● **What you are asked to do**
Take the entries below and print, exactly, the stretch from the line containing "intros i row'" through the line containing "apply list_elem_of_filter in", both included.

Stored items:
+ + + + + + +

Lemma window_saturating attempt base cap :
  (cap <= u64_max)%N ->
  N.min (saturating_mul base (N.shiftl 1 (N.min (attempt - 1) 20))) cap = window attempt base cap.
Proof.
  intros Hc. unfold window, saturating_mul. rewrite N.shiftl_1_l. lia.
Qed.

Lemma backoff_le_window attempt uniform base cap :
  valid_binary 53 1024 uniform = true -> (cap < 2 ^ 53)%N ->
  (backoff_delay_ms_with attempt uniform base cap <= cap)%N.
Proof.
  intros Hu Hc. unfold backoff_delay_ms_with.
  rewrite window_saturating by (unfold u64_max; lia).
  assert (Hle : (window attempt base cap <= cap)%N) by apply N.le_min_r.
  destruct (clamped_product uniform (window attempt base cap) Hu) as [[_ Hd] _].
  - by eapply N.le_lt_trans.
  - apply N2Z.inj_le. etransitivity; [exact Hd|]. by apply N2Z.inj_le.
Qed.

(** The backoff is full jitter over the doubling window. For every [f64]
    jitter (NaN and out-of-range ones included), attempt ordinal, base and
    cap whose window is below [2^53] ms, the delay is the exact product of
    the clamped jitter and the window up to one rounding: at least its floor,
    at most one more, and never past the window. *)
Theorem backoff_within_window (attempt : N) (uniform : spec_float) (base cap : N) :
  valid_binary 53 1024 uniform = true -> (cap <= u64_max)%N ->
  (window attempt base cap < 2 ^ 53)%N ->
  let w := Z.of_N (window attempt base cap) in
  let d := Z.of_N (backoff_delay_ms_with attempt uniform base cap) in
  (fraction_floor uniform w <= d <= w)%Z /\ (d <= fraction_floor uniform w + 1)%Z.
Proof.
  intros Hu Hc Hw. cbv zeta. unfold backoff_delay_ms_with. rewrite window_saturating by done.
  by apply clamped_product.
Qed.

+ + + + + + +

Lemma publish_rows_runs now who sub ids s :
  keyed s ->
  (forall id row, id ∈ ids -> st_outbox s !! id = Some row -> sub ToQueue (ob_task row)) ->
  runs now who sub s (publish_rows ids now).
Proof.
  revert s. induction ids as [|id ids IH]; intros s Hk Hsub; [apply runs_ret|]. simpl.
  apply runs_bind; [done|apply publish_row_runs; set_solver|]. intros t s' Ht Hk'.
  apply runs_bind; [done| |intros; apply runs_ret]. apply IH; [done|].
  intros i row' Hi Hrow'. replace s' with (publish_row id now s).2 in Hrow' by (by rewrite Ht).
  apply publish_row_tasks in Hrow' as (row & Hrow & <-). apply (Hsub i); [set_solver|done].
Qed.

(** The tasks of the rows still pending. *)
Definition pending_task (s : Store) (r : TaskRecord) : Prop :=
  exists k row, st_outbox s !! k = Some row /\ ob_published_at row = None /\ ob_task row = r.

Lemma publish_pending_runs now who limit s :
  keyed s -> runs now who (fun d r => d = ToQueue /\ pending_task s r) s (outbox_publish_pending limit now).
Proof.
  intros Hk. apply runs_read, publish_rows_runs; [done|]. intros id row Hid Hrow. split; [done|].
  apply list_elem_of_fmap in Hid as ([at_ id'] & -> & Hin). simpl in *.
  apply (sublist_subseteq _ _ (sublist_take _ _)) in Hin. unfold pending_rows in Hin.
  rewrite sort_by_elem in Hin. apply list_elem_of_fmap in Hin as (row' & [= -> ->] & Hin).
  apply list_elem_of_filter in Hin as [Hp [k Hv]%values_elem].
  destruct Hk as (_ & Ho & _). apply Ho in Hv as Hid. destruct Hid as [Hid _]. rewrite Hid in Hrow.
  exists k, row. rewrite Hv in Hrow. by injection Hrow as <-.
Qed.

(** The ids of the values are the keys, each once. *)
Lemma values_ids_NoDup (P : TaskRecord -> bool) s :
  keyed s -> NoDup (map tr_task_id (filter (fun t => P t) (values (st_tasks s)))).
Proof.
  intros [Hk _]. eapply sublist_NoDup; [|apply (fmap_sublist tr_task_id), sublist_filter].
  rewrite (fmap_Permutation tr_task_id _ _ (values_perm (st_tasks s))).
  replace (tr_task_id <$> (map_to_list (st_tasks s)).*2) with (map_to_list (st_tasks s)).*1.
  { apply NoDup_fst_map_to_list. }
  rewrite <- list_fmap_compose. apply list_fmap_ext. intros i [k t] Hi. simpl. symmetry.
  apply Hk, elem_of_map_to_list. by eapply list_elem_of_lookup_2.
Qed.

+ + + + + + +

● **The answer**
  intros i row' Hi Hrow'. replace s' with (publish_row id now s).2 in Hrow' by (by rewrite Ht).
  apply publish_row_tasks in Hrow' as (row & Hrow & <-). apply (Hsub i); [set_solver|done].
Qed.

(** The tasks of the rows still pending. *)
Definition pending_task (s : Store) (r : TaskRecord) : Prop :=
  exists k row, st_outbox s !! k = Some row /\ ob_published_at row = None /\ ob_task row = r.

Lemma publish_pending_runs now who limit s :
  keyed s -> runs now who (fun d r => d = ToQueue /\ pending_task s r) s (outbox_publish_pending limit now).
Proof.
  intros Hk. apply runs_read, publish_rows_runs; [done|]. intros id row Hid Hrow. split; [done|].
  apply list_elem_of_fmap in Hid as ([at_ id'] & -> & Hin). simpl in *.
  apply (sublist_subseteq _ _ (sublist_take _ _)) in Hin. unfold pending_rows in Hin.
  rewrite sort_by_elem in Hin. apply list_elem_of_fmap in Hin as (row' & [= -> ->] & Hin).
  apply list_elem_of_filter in Hin as [Hp [k Hv]%values_elem].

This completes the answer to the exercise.